Uma onda de tristeza apoderou-se de Hermione.
-- Não -- ela confirmou -- Ele merece uma mulher sofisticada e linda. É o tipo de mulher que ele sempre tem como companhia.
-- Hermione Granger, pare com isso já! -- Gin repreendeu-a. -- Você é linda...
-- Oh, não acredito...
-- Sim, é. Mas até encontrar uma pessoa que acredite mesmo nisso, ninguém a achara linda.
-- Você quer dizer, Harry?
-- Céus, não! Não me refiro a Harry. Não acabei de lhe dizer que se esqueça dele? Essa pessoa é você!
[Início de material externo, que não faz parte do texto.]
(** C14: GitHub is handed a pull request only where its gate covers lazybox's.  When
    GitHub's auto-merge is turned on, the workspace is armed and the configuration
    does not forbid it; nothing GitHub cannot see holds the merge: not the epic's
    landing order, an unlanded predecessor, a blocking review, a human-approval
    policy or an open parent, each of them known; and, unless the configuration
    says always, the base requires a review and whatever the verdicts of the checks,
    when GitHub finds those it requires green, every check of the pull request is. *)
Theorem native_arm_covers_the_gate key on inp :
  NEnable ∈ apply_native_arm key on inp ->
  on = true /\ exists ws p records base_known,
    n_loaded inp = Some ws /\ pr ws = Some p /\ is_some (node_id p) = true
    /\ auto_merge_on_green ws = true /\ auto_merge_enabled p = false
    /\ n_paused inp = false /\ n_records inp = Some records
    /\ merge_in_order_member_in records (n_workspaces inp) key = false
    /\ held_by_in records (n_workspaces inp) key = []
    /\ review_blocks_merge (n_review_row inp) = false /\ n_policy inp = Some ApDefault
    /\ stacked_on_open_parent_in (n_workspaces inp) p = false
    /\ base_known = is_some (base_branch p)
    /\ (n_mode inp = Always
        \/ n_mode inp = Auto /\ base_known = true /\ required_reviews (n_gate inp).1 <> 0
           /\ (0 < length (checks p) < ROLLUP_CONTEXT_PAGE)%nat
           /\ forall verdict, github_green (n_gate inp).1 verdict ->
                forall c, c ∈ checks p -> verdict (check_name c) = CiSuccess).
Proof.
  unfold apply_native_arm. intros H.
  destruct (n_loaded inp) as [ws|]; [|by apply elem_of_nil in H].
  destruct (native_target ws) as [t|] eqn:Ht; [|by apply elem_of_nil in H]. cbv zeta in H.
  apply native_target_pr in Ht as (Hpr & Hnode & Hbase).
  destruct on; simpl in H.
  2:{ exfalso. destruct (native_auto_merge_by_lazybox ws); simpl in H; [|by apply elem_of_nil in H].
      destruct (n_client inp); [|by apply list_elem_of_singleton in H].
      unfold run_native_arm in H. destruct (n_paused inp); simpl in H; [by apply list_elem_of_singleton in H|].
      by apply disarm_enables_nothing in H. }
  destruct (negb (auto_merge_on_green ws) || auto_merge_enabled (t_pr t) || bool_decide (n_mode inp = Never)
      || negb (is_none (native_arm_block_reason key (t_pr t) inp))) eqn:Hd; [by apply elem_of_nil in H|].
  bool_norm. destruct (native_arm_block_reason key (t_pr t) inp) eqn:Hb; [done|].
  apply block_reason_none in Hb as (rs & Hrs & Ho & Hh & Hr & Hp & Hs).
  destruct (n_client inp); [|by apply elem_of_nil in H].
  unfold run_native_arm in H. destruct (n_paused inp); [by apply elem_of_nil in H|]. simpl in H.
  split; [done|]. exists ws, (t_pr t), rs, (is_some (base_branch (t_pr t))).
  rewrite Hnode. split_and!; try done.
  case_bool_decide as Hm.
  2:{ left. by destruct (n_mode inp). }
  right. split; [done|]. rewrite <- Hbase in *. destruct (t_base_branch t) as [base|]; simpl.
  2:{ by apply list_elem_of_singleton in H. }
  destruct (shortfall_for (n_gate inp).1 (t_pr t)) eqn:Hsf.
  { destruct (_ || _); [by apply list_elem_of_singleton in H|by apply elem_of_nil in H]. }
  apply shortfall_none in Hsf as (Hc & Hl & Hrv & Hcov). split_and!; try done.
  - destruct (checks (t_pr t)); [done|simpl; lia].
  - intros verdict Hg c Hin. by apply Hg, Hcov.
Qed.

Definition example_native (ws : Workspace) (gate : BranchMergeGate) : NativeInputs :=
  mkNative (Some ws) Auto (Some []) [ws] RowAbsent (Some ApDefault) true false (gate, false) None None.

Definition native_pr (on : bool) : Task :=
  mkTask (Work.mkTaskId "github" "o/r#7") Open_ CiPending RvApproved EmptyString (Some "o/r"%string)
    (Some "feature"%string) (Some "main"%string) [] MMergeable false (Some KPr) None [] [] [] None Author
    "me" 0 None [] [] [] ApDefault on false None (Some "PR_node"%string) [mkCheck "build" CiPending] EmptyString false [] None [] [].

Definition native_workspace (armed on ours : bool) : Workspace :=
  mkWorkspace "w" "w" (Some (native_pr on)) [] [] armed ours.

Lemma native_arm_covers_the_gate_witness :
  NEnable ∈ apply_native_arm "w" true (example_native (native_workspace true false false) (mkGate ["build"%string] 1))
  /\ exists ws p, n_loaded (example_native (native_workspace true false false) (mkGate ["build"%string] 1)) = Some ws
     /\ pr ws = Some p /\ auto_merge_enabled p = false.
Proof.
  assert (E : exists l, apply_native_arm "w" true
    (example_native (native_workspace true false false) (mkGate ["build"%string] 1)) = NEnable :: l)
    by (eexists; vm_compute; reflexivity).
  assert (Hin : NEnable ∈ apply_native_arm "w" true
    (example_native (native_workspace true false false) (mkGate ["build"%string] 1)))
    by (destruct E as [l ->]; apply list_elem_of_here).
  split; [exact Hin|].
  destruct (native_arm_covers_the_gate _ _ _ Hin) as (_ & ws & p & _ & _ & H1 & H2 & _ & _ & H3 & _).
  exists ws, p. split; [exact H1|]. split; [exact H2|exact H3].
Defined.

(** A native arm GitHub dropped stays claimed.  The clean-up that would stop
    claiming it is in [revoke_native_if_unsafe], but a commit of a row whose
    auto-merge is seen off never runs it; so once someone turns auto-merge on for
    the pull request on GitHub, disarming the workspace asks GitHub to turn that
    one off. *)
Theorem dropped_arm_stays_claimed key ws p t :
  pr ws = Some p -> auto_merge_enabled p = false -> native_auto_merge_by_lazybox ws = true ->
  native_target ws = Some t ->
  (forall inp, on_committed_native key ws inp = [])
  /\ (forall inp, n_loaded inp = Some ws -> revoke_native_if_unsafe key inp = [NProvenance false])
  /\ (forall inp p' t', n_loaded inp = Some (with_pr (Some p') ws) -> auto_merge_enabled p' = true ->
        native_target (with_pr (Some p') ws) = Some t' -> n_client inp = true -> n_paused inp = false ->
        NDisable ∈ apply_native_arm key false inp).
Proof.
  intros Hp Hoff Hours Ht. pose proof (native_target_pr ws t Ht) as (Hp' & _ & _).
  assert (t_pr t = p) by congruence. split_and!.
  - intros inp. unfold on_committed_native, native_arm_for. rewrite Hp, Hours. simpl. by rewrite Hoff.
  - intros inp Hl. unfold revoke_native_if_unsafe. rewrite Hl, Hours, Ht. simpl. subst p. by rewrite Hoff.
  - intros inp p' t' Hl Hon Ht' Hc Hpa. unfold apply_native_arm. rewrite Hl, Ht'. simpl.
    rewrite Hours, Hc. simpl. unfold run_native_arm. rewrite Hpa. simpl. apply list_elem_of_here.
Qed.

Lemma dropped_arm_stays_claimed_witness :
  on_committed_native "w" (native_workspace true false true) (example_native (native_workspace true false true) unknown_gate) = []
  /\ NDisable ∈ apply_native_arm "w" false (example_native (native_workspace true true true) unknown_gate).
Proof.
  destruct (native_target (native_workspace true false true)) as [t|] eqn:Ht; [|vm_compute in Ht; discriminate Ht].
  destruct (dropped_arm_stays_claimed "w" (native_workspace true false true) (native_pr false) t
    eq_refl eq_refl eq_refl Ht) as (H1 & _ & H2).
  split; [apply H1|].
  destruct (native_target (with_pr (Some (native_pr true)) (native_workspace true false true))) as [t'|] eqn:Ht';
    [|vm_compute in Ht'; discriminate Ht'].
  exact (H2 (example_native (native_workspace true true true) unknown_gate) (native_pr true) t'
    eq_refl eq_refl Ht' eq_refl eq_refl).
Defined.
-- Eu? Mas não sou linda. -- Hermione não queria irritar Gin, porém precisavam encarar a realidade.
Mas Gin não concordou.
-- O que a fez dizer isso?
-- Sou tão pouco notada! -- Hermione sussurrou.
Gin examinou-a da cabeça aos pés.
-- Então pare de usar esses vestidos que a deixam parecida com uma poça de lama. Escolha roupas coloridas, que irão bem com seu tom de pele. E mais justas, que mostrem as curvas de seu corpo. A maioria das mulheres daria qualquer coisa para ser magra como você.
-- Mas não com as minhas formas.
-- Oh, por favor, só porque seus seios não são grandes...
-- Essa é uma maneira atenuada de encarar os fatos.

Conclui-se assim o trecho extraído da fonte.